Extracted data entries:
"""

Lemma add_continue_ok : adds add_continue.
Proof.
  intros c d k p Ha Hk [Hb Hp]. unfold add_continue. eapply sat_ret; [by eapply get_loop_ok|]. intros lp [H1 H2].
  eapply sat_bind; [by apply (add_patch_ok (pos c))|]. intros [l n] Hln.
  eapply sat_ret; [eapply (store_loop_ok c d k); [done|done|by split]|]. intros ls Hls. by apply sat_ok.
Qed.
End StmtSteps.

(** *** Declarations and clauses *)

Definition decl_post (b : Z) (c : cctx) (ps : list Z) : cctx * list Z -> Prop :=
  fun '(c', ps') => ec_ok b c' /\ grow b c c' /\ moved ps ps'.

Lemma expr_decl b c ps r : expr_post b c ps r -> decl_post b c ps r.
Proof. destruct r as [c' ps']. intros [(? & ? & _) ?]. by split_and!. Qed.

Lemma declaration_loop_ok b fuel c ps : ec_ok b c -> terminated ps -> (length ps < fuel)%nat ->
  sat (declaration_loop fuel c ps) (decl_post b c ps).
Proof.
  revert c ps. induction fuel as [|fuel IH]; intros c ps Hc Ht Hf; [lia|]. cbn [declaration_loop].
  eapply sat_ret; [by apply ident_buf_ok|]. intros [name t] [Ha Hn]. destruct name as [name|]; [|apply sat_fail]. destruct Hn as [Hnt Hm].
  eapply sat_bind; [by apply (declare_var_ok b)|]. intros [slot c1] [Hc1 G1].
  destruct (match_str_ok t (lit "=") (proj1 Ha)) as (m & u & -> & Hu & _); [by apply token_dec|]. rewrite bind_Ret.
  eapply (sat_bind _ _ (fun '(c2, ps2) => ec_ok b c2 /\ grow b c c2 /\ adv u ps2)).
  - destruct m; [|apply sat_ok; split_and!; [done|done|by apply adv_refl, Hu]].
    eapply sat_bind; [by apply (parse_expr_ok (length u)); [exact Hc1|apply Hu|]|]. intros [c2 ps2] [He [Ha2 _]].
    eapply sat_bind; [by eapply (emit_store_var_ok b), emitted_ok|]. intros c3 H3. apply sat_ok.
    assert (emitted b c1 c3) as (? & ? & _) by by eapply emitted_trans. split_and!; [done|by eapply grow_trans|done].
  - intros [c2 ps2] (Hc2 & G2 & Ha2).
    destruct (match_str_ok ps2 (lit ",") (proj1 Ha2)) as (m2 & v & -> & Hv & _); [by apply token_dec|]. rewrite bind_Ret.
    assert (moved ps v) as Hmv. { eapply moved_adv; [exact Hm|]. eapply adv_trans; [exact Hu|]. by eapply adv_trans. }
    destruct m2; [|by apply sat_ok; split_and!]. destruct Hmv as [Hav Hlv].
    eapply sat_mono; [apply IH; [done|apply Hv|lia]|]. intros [c3 ps3] (Hc3 & G3 & Hm3).
    split_and!; [done|by eapply grow_trans|by eapply adv_moved].
Qed.

Lemma parse_declaration_ok b tm c ps : ec_ok b c -> terminated ps -> tm <> 0 -> sat (parse_declaration tm c ps) (decl_post b c ps).
Proof.
  intros Hc Ht Htm. unfold parse_declaration. eapply sat_bind; [apply (declaration_loop_ok b); [done|done|lia]|].
  intros [c1 ps1] (Hc1 & G1 & Hm1). apply s_expect; [by eapply moved_terminated|done|]. intros ps2 Hm2. apply sat_ok.
  split_and!; [done|done|]. eapply moved_adv; [done|apply Hm2].
Qed.
Lemma ramfs_create_spec junk name r rest : ramfs_inv r rest -> terminated name ->
  match spec_find (cstr name) (abs r), first_such (eq None) (abs r) with
  | Some i, _ => ramfs_create junk name r = Ret (i, r)
  | None, None => ramfs_create junk name r = Ret (-1, r)
  | None, Some i => exists p r', ramfs_create junk name r = Ret (p, r') /\ ramfs_inv r' rest
      /\ ((p = -1 /\ abs r' = abs r) \/ (p = i /\ abs r' = <[Z.to_nat i := Some (take 31 (cstr name), [])]> (abs r)))
  end.
Proof.
  intros Hr Hn. unfold ramfs_create. rewrite (ramfs_find_spec r rest name Hr Hn), bind_Ret.
  destruct (spec_find _ _) as [i|]; [done|]. rewrite (free_slot_spec r rest Hr), bind_Ret.
  destruct (first_such _ _) as [i|] eqn:Es; [|done].
  unfold first_such in Es. destruct (list_find _ _) as [[k o]|] eqn:Ef in Es; [|done]. injection Es as <-. cbn [compose fst]. rewrite Nat2Z.id.
  apply list_find_Some in Ef as (Ek & <- & _). unfold abs in Ek. rewrite list_lookup_fmap in Ek.
  destruct (files r !! k) as [f|] eqn:Hf; [|done]. injection Ek as Ev.
  assert (~ is_used f) as Hu by (intros Hx; unfold view in Ev; by rewrite (proj2 (Z.eqb_neq _ _) Hx) in Ev).
  pose proof (lookup_lt_Some _ _ _ Hf) as Hk. destruct Hr as [Hlen Hok Hown].
  unfold fill_slot. rewrite (aget_file _ _ _ Hf), bind_Ret. pose proof (Forall_lookup_1 _ _ _ _ Hok Hf) as [Hnl _].
  destruct (copy_name_spec (r_name f) name RAMFS_MAX_NAME Hn) as (nm & -> & Hnml & Hnt & Hnc); [unfold RAMFS_MAX_NAME; lia|]. rewrite bind_Ret.
  destruct (bowns_alloc (rblocks r) _ junk RAMFS_MAX_SIZE Hown) as (p & b & -> & Hp); [unfold RAMFS_MAX_SIZE; lia|].
  rewrite bind_Ret. cbv iota beta. pose proof (used_at _ _ _ Hf) as Hperm. rewrite decide_False in Hperm by done. cbn [app] in Hperm.
  destruct Hp as [(-> & Hb & Ho)|(Hp & Hpl & Hb & Ho)].
  - cbn [Z.eqb]. rewrite aset_ok, bind_Ret by lia. rewrite Nat2Z.id. eexists _, _. split; [done|]. set (f' := mk_rfile nm 0 0 0).
    assert (~ is_used f') as Hu' by (intros Hx; by apply Hx). split; [split; cbn [files rblocks]|left; split; [done|]].
    + by rewrite length_insert.
    + apply Forall_insert; [done|]. split; [cbn; lia|done].
    + rewrite used_insert, decide_False, <- Hperm by done. exact Ho.
    + unfold abs. cbn [files rblocks]. rewrite (abs_insert (rblocks r) b _ _ _ 0); [|done|by rewrite Hb|].
      * apply list_insert_id. rewrite list_lookup_fmap, Hf. simpl. by rewrite Ev.
      * intros j g Hg Hug Hij. intros E0. eapply (bowns_nonnull b _ (r_data g) RAMFS_MAX_SIZE Ho); [|done].
        apply elem_of_app. left. rewrite Hperm. by eapply other_in.
  - destruct (Z.eqb_spec p 0); [done|].
    destruct (bowns_upd b _ p RAMFS_MAX_SIZE (fun d => memset d 0 RAMFS_MAX_SIZE) Ho) as (bs & bs' & b' & Eg & Hbs & Em & -> & Hblk & Ho').
    { by left. }
    { done. }
    { intros bs Hbs. rewrite memset_spec by (unfold RAMFS_MAX_SIZE in *; lia). eexists. split; [done|].
      rewrite length_app, length_replicate, length_drop. unfold RAMFS_MAX_SIZE in *. lia. }
    rewrite bind_Ret, aset_ok, bind_Ret by lia. rewrite Nat2Z.id. eexists _, _. split; [done|]. set (f' := mk_rfile nm p 0 1).
    assert (is_used f') as Hu' by done. split; [split; cbn [files rblocks]|right; split; [done|]].
    + by rewrite length_insert.
    + apply Forall_insert; [done|]. split; [cbn; lia|]. intros _. split; [done|cbn; unfold RAMFS_MAX_SIZE; lia].
    + rewrite used_insert, decide_True, <- Hperm by done. exact Ho'.
    + unfold abs. cbn [files rblocks]. rewrite (abs_insert (rblocks r) b' _ _ _ p); [|done| |].
      * f_equal. unfold view. destruct (Z.eqb_spec (r_used f') 0); [done|]. change 31%nat with (Z.to_nat (RAMFS_MAX_NAME - 1)). by rewrite <- Hnc.
      * intros q x Hq. by rewrite Hblk, Hb, !lookup_insert_ne.
      * intros j g Hg Hug Hij Hgp. apply Hpl. apply list_elem_of_fmap. exists (r_data g, RAMFS_MAX_SIZE). split; [done|].
        apply elem_of_app. left. rewrite Hperm. by eapply other_in.
Qed.

Lemma ramfs_count_spec r rest : ramfs_inv r rest -> ramfs_count r = Ret (zlen (omap id (abs r))).
Proof.
  intros [Hl Hf _]. unfold ramfs_count.
  destruct (for_range_ind (fun i count => count = zlen (omap id (take (Z.to_nat i) (abs r)))) 0 RAMFS_MAX_FILES
    (fun i count => f ← aget (files r) i; Ret (if r_used f =? 0 then count else count + 1)) 0) as (s & -> & ->); [done|done| |].
  - intros i c Hi ->. unfold RAMFS_MAX_FILES in Hi. destruct (lookup_lt_is_Some_2 (files r) (Z.to_nat i)) as [f Ef]; [lia|].
    assert (aget (files r) i = Ret f) as -> by (apply aget_Ret; split; [lia|done]). rewrite bind_Ret. eexists. split; [done|].
    replace (Z.to_nat (i + 1)) with (S (Z.to_nat i)) by lia. rewrite (take_S_r _ _ _ (abs_lookup _ _ _ Ef)), omap_app.
    unfold view. destruct (r_used f =? 0); cbn [omap list_omap id]; rewrite length_app; simpl; lia.
  - rewrite take_ge; [done|]. unfold abs. rewrite length_fmap. unfold RAMFS_MAX_FILES. lia.
Qed.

"""

WORK ITEM: In the data above, find the line with "End StmtSteps." and the line with "eapply (sat_bind _". Retype both, plus every line between them, exactly.

REPLY:
End StmtSteps.

(** *** Declarations and clauses *)

Definition decl_post (b : Z) (c : cctx) (ps : list Z) : cctx * list Z -> Prop :=
  fun '(c', ps') => ec_ok b c' /\ grow b c c' /\ moved ps ps'.

Lemma expr_decl b c ps r : expr_post b c ps r -> decl_post b c ps r.
Proof. destruct r as [c' ps']. intros [(? & ? & _) ?]. by split_and!. Qed.

Lemma declaration_loop_ok b fuel c ps : ec_ok b c -> terminated ps -> (length ps < fuel)%nat ->
  sat (declaration_loop fuel c ps) (decl_post b c ps).
Proof.
  revert c ps. induction fuel as [|fuel IH]; intros c ps Hc Ht Hf; [lia|]. cbn [declaration_loop].
  eapply sat_ret; [by apply ident_buf_ok|]. intros [name t] [Ha Hn]. destruct name as [name|]; [|apply sat_fail]. destruct Hn as [Hnt Hm].
  eapply sat_bind; [by apply (declare_var_ok b)|]. intros [slot c1] [Hc1 G1].
  destruct (match_str_ok t (lit "=") (proj1 Ha)) as (m & u & -> & Hu & _); [by apply token_dec|]. rewrite bind_Ret.
  eapply (sat_bind _ _ (fun '(c2, ps2) => ec_ok b c2 /\ grow b c c2 /\ adv u ps2)).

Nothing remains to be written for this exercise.